** Extracted data follows **

(** X3.  For a key with a deletion time and a consistent schedule,
    [next_change] has nothing left to announce exactly when the state is
    DEL. *)
Theorem no_change_iff_deleted (k : KeyFile) (t x : datetime) :
  d_delete k = Some x ->
  Sorted dt_le (assigned k) ->
  (next_change k t = NoChange <-> state k t = $"DEL").
Proof.
  intros Hx Hs. rewrite state_DEL, Hx. cbn [set_and_le].
  assert (Hlast : assigned k
                  = filter_set [d_publish k; d_active k; d_inactive k] ++ [x]).
  { unfold assigned. rewrite Hx.
    change [d_publish k; d_active k; d_inactive k; Some x]
      with ([d_publish k; d_active k; d_inactive k] ++ [Some x]).
    now rewrite filter_set_app. }
  assert (Hss : StronglySorted dt_le (assigned k)).
  { apply Sorted_StronglySorted; [|exact Hs]. intros a b c. apply dt_le_trans. }
  unfold next_change.
  replace (list_eqb dt_eqb (sorted_by (fun d => d) dt_ltb (assigned k))
             (assigned k)) with true.
  2:{ symmetry. apply list_eqb_dt_eq. now apply sorted_dt_fixed. }
  rewrite first_after_none. split.
  - intros H. apply dt_le_not_lt. apply H. rewrite Hlast.
    apply in_or_app. right. now left.
  - intros Hxt d Hd. apply dt_le_not_lt.
    apply (dt_le_trans d x t); [|exact Hxt].
    rewrite Hlast in Hss, Hd. exact (StronglySorted_last _ _ Hss d Hd).
Qed.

** End of Extracted data **

# [Task to complete]
Take the word "left" and find each line of the material that contains it. Copy those lines.

# [Task answer]
    [next_change] has nothing left to announce exactly when the state is
    apply in_or_app. right. now left.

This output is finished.